Problem Definition with Complex Search Space#

In quick examples, we have shown how to define independent variables in the search space. However, real-world search spaces are often complex, which may contain in-space conditions, forbidden clauses, etc. In this tutorial, we will show how OpenBox supports complex search spaces.

Hierarchical Conditions#

The search space in OpenBox is currently built on the package ConfigSpace. While ConfigSpace supports hierarchical conditions, we can directly use the advanced APIs provided in ConfigSpace.

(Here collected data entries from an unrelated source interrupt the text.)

(** * libftpp network transport: Message codec, Client and Server

    A shallow embedding of [includes/network/message.{hpp,tpp}],
    [src/network/message.cpp], [src/network/client.cpp] and
    [src/network/server.cpp], with the properties of the transport
    specification stated over it.

    Conventions
    - [size_t] is the 64-bit unsigned type of the supported targets; its
      values are [Z] and every addition the source performs on it is
      written with its wrap-around ([size_add]).
    - [std::vector<char>] and [std::string] are [list byte].
    - [memcpy] of a scalar copies its object representation; the host is
      little-endian (the source does no byte-order normalisation).
    - A C++ exception leaves the object in the state reached when it was
      thrown: operations are computations in a state-and-exception monad
      that returns the state on both outcomes. *)

From Stdlib Require Import ZArith Lia List Strings.Byte.
From stdpp Require Import base option list sorting gmap.

Local Open Scope Z_scope.

(** ** Exceptions and the state-and-exception monad *)

Inductive exn : Type :=
  | DeserializationFailed   (* Message::DeserializationFailedException *)
  | LengthError             (* std::length_error from std::string::assign *)
  | NotConnected            (* Client::NotConnectedException *)
  | SendingFailed           (* Client/Server::SendingFailedException *)
  | AlreadyStarted          (* Server::AlreadyStartedException *)
  | NotStarted              (* Server::NotStartedException *)
  | StartFailed             (* Server::StartFailedException *)
  | UnknownClient           (* Server::UnknownClientException *)
  | BatchSendingFailed.     (* Server::BatchSendingFailedException *)

Inductive result (A : Type) : Type :=
  | Ok (a : A)
  | Throw (e : exn).
Arguments Ok {A} a.
Arguments Throw {A} e.

Definition M (S A : Type) : Type := S -> S * result A.

Definition ret {S A} (a : A) : M S A := fun s => (s, Ok a).
Definition throw {S A} (e : exn) : M S A := fun s => (s, Throw e).
Definition bind {S A B} (c : M S A) (k : A -> M S B) : M S B :=
  fun s => match c s with
           | (s', Ok a) => k a s'
           | (s', Throw e) => (s', Throw e)
           end.
Definition modify {S} (f : S -> S) : M S unit := fun s => (f s, Ok tt).

(** [try { c } catch (const E&) { h }], with [catches] the exceptions that
    are an [E]; the handler starts from the state the exception left. *)
Definition try_catch {S A} (c : M S A) (catches : exn -> bool) (h : M S A) : M S A :=
  fun s => match c s with
           | (s', Throw e) => if catches e then h s' else (s', Throw e)
           | r => r
           end.

Notation "'do' x <- c1 ; c2" := (bind c1 (fun x => c2))
  (at level 10, x name, c1 at level 100, c2 at level 200).
Notation "c1 >>> c2" := (bind c1 (fun _ => c2))
  (at level 100, c2 at level 200, right associativity).

(** ** Object representations *)

Definition byte_of_Z (z : Z) : byte :=
  match Byte.of_N (Z.to_N (z mod 256)) with
  | Some b => b
  | None => x00
  end.

Definition Z_of_byte (b : byte) : Z := Z.of_N (Byte.to_N b).

(** The [n] bytes of the two's-complement representation of [x], least
    significant byte first. *)
Fixpoint le_bytes (n : nat) (x : Z) : list byte :=
  match n with
  | O => []
  | S k => byte_of_Z x :: le_bytes k (x / 256)
  end.

Fixpoint le_value (bs : list byte) : Z :=
  match bs with
  | [] => 0
  | b :: r => Z_of_byte b + 256 * le_value r
  end.

(** The scalar types the embedding instantiates the templates
    [operator<<] and [operator>>] at. *)
Inductive ctype : Type :=
  | Tchar | Tuchar | Tshort | Tushort | Tint | Tuint | Tllong | Tsize_t.

Definition sizeof_nat (t : ctype) : nat :=
  match t with
  | Tchar | Tuchar => 1
  | Tshort | Tushort => 2
  | Tint | Tuint => 4
  | Tllong | Tsize_t => 8
  end%nat.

In the following example, we provide an example of building a hierarchical search space using Conditions:

from openbox import space as sp
from ConfigSpace import EqualsCondition, InCondition

space = sp.Space()
x1 = sp.Categorical("x1", choices=["c1", "c2", "c3", "c4"])
x2 = sp.Real("x2", -5, 10, default_value=0)
x3 = sp.Real("x3", 0, 15, default_value=0)

equal_condition = EqualsCondition(x2, x1, "c1")  # x2 is active when x1 = c1
in_condition = InCondition(x3, x1, ["c2", "c3"])  # x3 is active when x1 = c2 or x1 = c3

space.add_variables([x1, x2, x3])
space.add_conditions([equal_condition, in_condition])


The example output can be as follows,

  'x1': 'c4',
, Configuration(values={
  'x1': 'c1',
  'x2': -4.246561408224157,
, Configuration(values={
  'x1': 'c3',
  'x3': 1.7213163807467695,
, Configuration(values={
  'x1': 'c3',
  'x3': 13.8469881579991,
, Configuration(values={
  'x1': 'c2',
  'x3': 2.9833423891692763,

In this example, the variable x2 is active when the value of x1 is c1. The variable x3 is active when the value of x1 is c2 or c3. When the value of x1 is c4, neither x2 nor x3 is active. The value of inactive variables are set to np.nan by default. During optimization, invalid variable combinations will not be sampled, so there will be no evaluation time spent for invalid configurations.

By utilizing Conditions, users can build complex search space with hierarchical structure. For more details about Conditions, please refer to the ConfigSpace documentation for more details.

In-space variable Constraints#

To support constraints between variables (e.g., a<b or a+b<10), we recommend adding a sampling condition as shown in the following example,

from openbox import space as sp

def sample_condition(config):
    # require x1 <= x2 and x1 * x2 < 100
    if config['x1'] > config['x2']:
        return False
    if config['x1'] * config['x2'] >= 100:
        return False
    return True
    # return config['x1'] <= config['x2'] and config['x1'] * config['x2'] < 100

cs = sp.ConditionedSpace()
cs.set_sample_condition(sample_condition)  # set the sample condition after all variables are added

The API set_sample_condition requires a function that takes a configuration as the input and output a boolean value, which indicates whether the configuration is valid. Only configurations that meet the sample condition (with a return value of True) are sampled during optimization.

Note that, the in-space variable constraints are constraints that can be checked directly without running the objective function, which are different from the black-box constraints in constrained problems.